*REQUIREMENT*. Here the job is to restate every entry word for word.

*RAW DATA*.

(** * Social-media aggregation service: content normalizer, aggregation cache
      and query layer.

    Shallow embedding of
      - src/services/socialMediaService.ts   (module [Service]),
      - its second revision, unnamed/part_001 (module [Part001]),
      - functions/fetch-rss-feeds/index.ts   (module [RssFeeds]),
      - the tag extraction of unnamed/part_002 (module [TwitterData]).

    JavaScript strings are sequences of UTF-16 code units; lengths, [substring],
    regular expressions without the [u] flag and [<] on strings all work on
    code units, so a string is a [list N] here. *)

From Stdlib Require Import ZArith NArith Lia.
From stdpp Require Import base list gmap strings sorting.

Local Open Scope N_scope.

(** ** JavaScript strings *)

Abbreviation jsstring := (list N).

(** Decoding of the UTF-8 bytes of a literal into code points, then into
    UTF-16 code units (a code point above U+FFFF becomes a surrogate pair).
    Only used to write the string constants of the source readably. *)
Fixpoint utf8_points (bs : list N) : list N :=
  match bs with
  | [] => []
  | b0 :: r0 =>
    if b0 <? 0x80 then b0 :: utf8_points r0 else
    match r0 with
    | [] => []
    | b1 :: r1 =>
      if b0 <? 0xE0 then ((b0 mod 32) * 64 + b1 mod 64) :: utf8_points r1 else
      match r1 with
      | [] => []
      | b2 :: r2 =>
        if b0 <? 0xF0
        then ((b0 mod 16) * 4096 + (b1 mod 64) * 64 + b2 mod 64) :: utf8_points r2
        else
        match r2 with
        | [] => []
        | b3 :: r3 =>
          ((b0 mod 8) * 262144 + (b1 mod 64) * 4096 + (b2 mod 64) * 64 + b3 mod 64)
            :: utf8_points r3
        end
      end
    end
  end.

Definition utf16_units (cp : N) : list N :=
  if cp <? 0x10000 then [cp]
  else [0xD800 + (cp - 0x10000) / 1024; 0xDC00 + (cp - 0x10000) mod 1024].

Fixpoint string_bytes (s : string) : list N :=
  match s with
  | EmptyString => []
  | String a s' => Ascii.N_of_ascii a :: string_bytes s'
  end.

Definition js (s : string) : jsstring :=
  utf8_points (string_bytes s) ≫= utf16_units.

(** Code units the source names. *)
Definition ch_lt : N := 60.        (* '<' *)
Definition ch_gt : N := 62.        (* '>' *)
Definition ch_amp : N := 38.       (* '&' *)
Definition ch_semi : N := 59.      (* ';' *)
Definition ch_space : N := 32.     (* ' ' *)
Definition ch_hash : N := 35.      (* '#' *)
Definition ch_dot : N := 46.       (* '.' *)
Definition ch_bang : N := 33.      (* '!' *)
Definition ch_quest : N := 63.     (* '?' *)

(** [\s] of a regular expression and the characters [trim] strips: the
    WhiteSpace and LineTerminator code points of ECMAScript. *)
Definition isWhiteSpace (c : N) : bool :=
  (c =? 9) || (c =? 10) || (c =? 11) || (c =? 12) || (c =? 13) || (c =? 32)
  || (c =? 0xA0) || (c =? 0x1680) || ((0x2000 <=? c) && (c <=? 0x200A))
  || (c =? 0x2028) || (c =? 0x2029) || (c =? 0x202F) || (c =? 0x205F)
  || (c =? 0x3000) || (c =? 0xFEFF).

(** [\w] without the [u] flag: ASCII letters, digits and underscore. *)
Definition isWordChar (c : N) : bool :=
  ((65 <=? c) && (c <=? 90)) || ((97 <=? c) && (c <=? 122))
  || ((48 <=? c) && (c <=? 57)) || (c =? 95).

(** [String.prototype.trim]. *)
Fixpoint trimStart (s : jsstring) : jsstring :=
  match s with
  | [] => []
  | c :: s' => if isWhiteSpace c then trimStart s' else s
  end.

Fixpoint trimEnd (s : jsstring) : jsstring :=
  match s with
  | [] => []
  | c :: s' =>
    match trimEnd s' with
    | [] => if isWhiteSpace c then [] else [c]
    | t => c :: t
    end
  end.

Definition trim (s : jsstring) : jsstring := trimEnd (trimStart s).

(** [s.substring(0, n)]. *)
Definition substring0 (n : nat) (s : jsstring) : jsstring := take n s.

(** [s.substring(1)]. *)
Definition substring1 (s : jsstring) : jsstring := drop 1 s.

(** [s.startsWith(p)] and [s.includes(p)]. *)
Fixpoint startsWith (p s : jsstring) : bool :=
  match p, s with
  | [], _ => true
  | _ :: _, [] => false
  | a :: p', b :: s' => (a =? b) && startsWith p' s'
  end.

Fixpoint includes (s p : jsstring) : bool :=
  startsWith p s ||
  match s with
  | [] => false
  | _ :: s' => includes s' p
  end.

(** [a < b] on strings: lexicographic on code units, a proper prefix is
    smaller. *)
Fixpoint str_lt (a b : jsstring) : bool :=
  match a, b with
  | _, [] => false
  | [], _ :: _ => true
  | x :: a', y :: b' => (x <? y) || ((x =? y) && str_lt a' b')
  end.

*SOLUTION FOR THIS PROBLEM*.
(** * Social-media aggregation service: content normalizer, aggregation cache
      and query layer.

    Shallow embedding of
      - src/services/socialMediaService.ts   (module [Service]),
      - its second revision, unnamed/part_001 (module [Part001]),
      - functions/fetch-rss-feeds/index.ts   (module [RssFeeds]),
      - the tag extraction of unnamed/part_002 (module [TwitterData]).

    JavaScript strings are sequences of UTF-16 code units; lengths, [substring],
    regular expressions without the [u] flag and [<] on strings all work on
    code units, so a string is a [list N] here. *)

From Stdlib Require Import ZArith NArith Lia.
From stdpp Require Import base list gmap strings sorting.

Local Open Scope N_scope.

(** ** JavaScript strings *)

Abbreviation jsstring := (list N).

(** Decoding of the UTF-8 bytes of a literal into code points, then into
    UTF-16 code units (a code point above U+FFFF becomes a surrogate pair).
    Only used to write the string constants of the source readably. *)
Fixpoint utf8_points (bs : list N) : list N :=
  match bs with
  | [] => []
  | b0 :: r0 =>
    if b0 <? 0x80 then b0 :: utf8_points r0 else
    match r0 with
    | [] => []
    | b1 :: r1 =>
      if b0 <? 0xE0 then ((b0 mod 32) * 64 + b1 mod 64) :: utf8_points r1 else
      match r1 with
      | [] => []
      | b2 :: r2 =>
        if b0 <? 0xF0
        then ((b0 mod 16) * 4096 + (b1 mod 64) * 64 + b2 mod 64) :: utf8_points r2
        else
        match r2 with
        | [] => []
        | b3 :: r3 =>
          ((b0 mod 8) * 262144 + (b1 mod 64) * 4096 + (b2 mod 64) * 64 + b3 mod 64)
            :: utf8_points r3
        end
      end
    end
  end.

Definition utf16_units (cp : N) : list N :=
  if cp <? 0x10000 then [cp]
  else [0xD800 + (cp - 0x10000) / 1024; 0xDC00 + (cp - 0x10000) mod 1024].

Fixpoint string_bytes (s : string) : list N :=
  match s with
  | EmptyString => []
  | String a s' => Ascii.N_of_ascii a :: string_bytes s'
  end.

Definition js (s : string) : jsstring :=
  utf8_points (string_bytes s) ≫= utf16_units.

(** Code units the source names. *)
Definition ch_lt : N := 60.        (* '<' *)
Definition ch_gt : N := 62.        (* '>' *)
Definition ch_amp : N := 38.       (* '&' *)
Definition ch_semi : N := 59.      (* ';' *)
Definition ch_space : N := 32.     (* ' ' *)
Definition ch_hash : N := 35.      (* '#' *)
Definition ch_dot : N := 46.       (* '.' *)
Definition ch_bang : N := 33.      (* '!' *)
Definition ch_quest : N := 63.     (* '?' *)

(** [\s] of a regular expression and the characters [trim] strips: the
    WhiteSpace and LineTerminator code points of ECMAScript. *)
Definition isWhiteSpace (c : N) : bool :=
  (c =? 9) || (c =? 10) || (c =? 11) || (c =? 12) || (c =? 13) || (c =? 32)
  || (c =? 0xA0) || (c =? 0x1680) || ((0x2000 <=? c) && (c <=? 0x200A))
  || (c =? 0x2028) || (c =? 0x2029) || (c =? 0x202F) || (c =? 0x205F)
  || (c =? 0x3000) || (c =? 0xFEFF).

(** [\w] without the [u] flag: ASCII letters, digits and underscore. *)
Definition isWordChar (c : N) : bool :=
  ((65 <=? c) && (c <=? 90)) || ((97 <=? c) && (c <=? 122))
  || ((48 <=? c) && (c <=? 57)) || (c =? 95).

(** [String.prototype.trim]. *)
Fixpoint trimStart (s : jsstring) : jsstring :=
  match s with
  | [] => []
  | c :: s' => if isWhiteSpace c then trimStart s' else s
  end.

Fixpoint trimEnd (s : jsstring) : jsstring :=
  match s with
  | [] => []
  | c :: s' =>
    match trimEnd s' with
    | [] => if isWhiteSpace c then [] else [c]
    | t => c :: t
    end
  end.

Definition trim (s : jsstring) : jsstring := trimEnd (trimStart s).

(** [s.substring(0, n)]. *)
Definition substring0 (n : nat) (s : jsstring) : jsstring := take n s.

(** [s.substring(1)]. *)
Definition substring1 (s : jsstring) : jsstring := drop 1 s.

(** [s.startsWith(p)] and [s.includes(p)]. *)
Fixpoint startsWith (p s : jsstring) : bool :=
  match p, s with
  | [], _ => true
  | _ :: _, [] => false
  | a :: p', b :: s' => (a =? b) && startsWith p' s'
  end.

Fixpoint includes (s p : jsstring) : bool :=
  startsWith p s ||
  match s with
  | [] => false
  | _ :: s' => includes s' p
  end.

(** [a < b] on strings: lexicographic on code units, a proper prefix is
    smaller. *)
Fixpoint str_lt (a b : jsstring) : bool :=
  match a, b with
  | _, [] => false
  | [], _ :: _ => true
  | x :: a', y :: b' => (x <? y) || ((x =? y) && str_lt a' b')
  end.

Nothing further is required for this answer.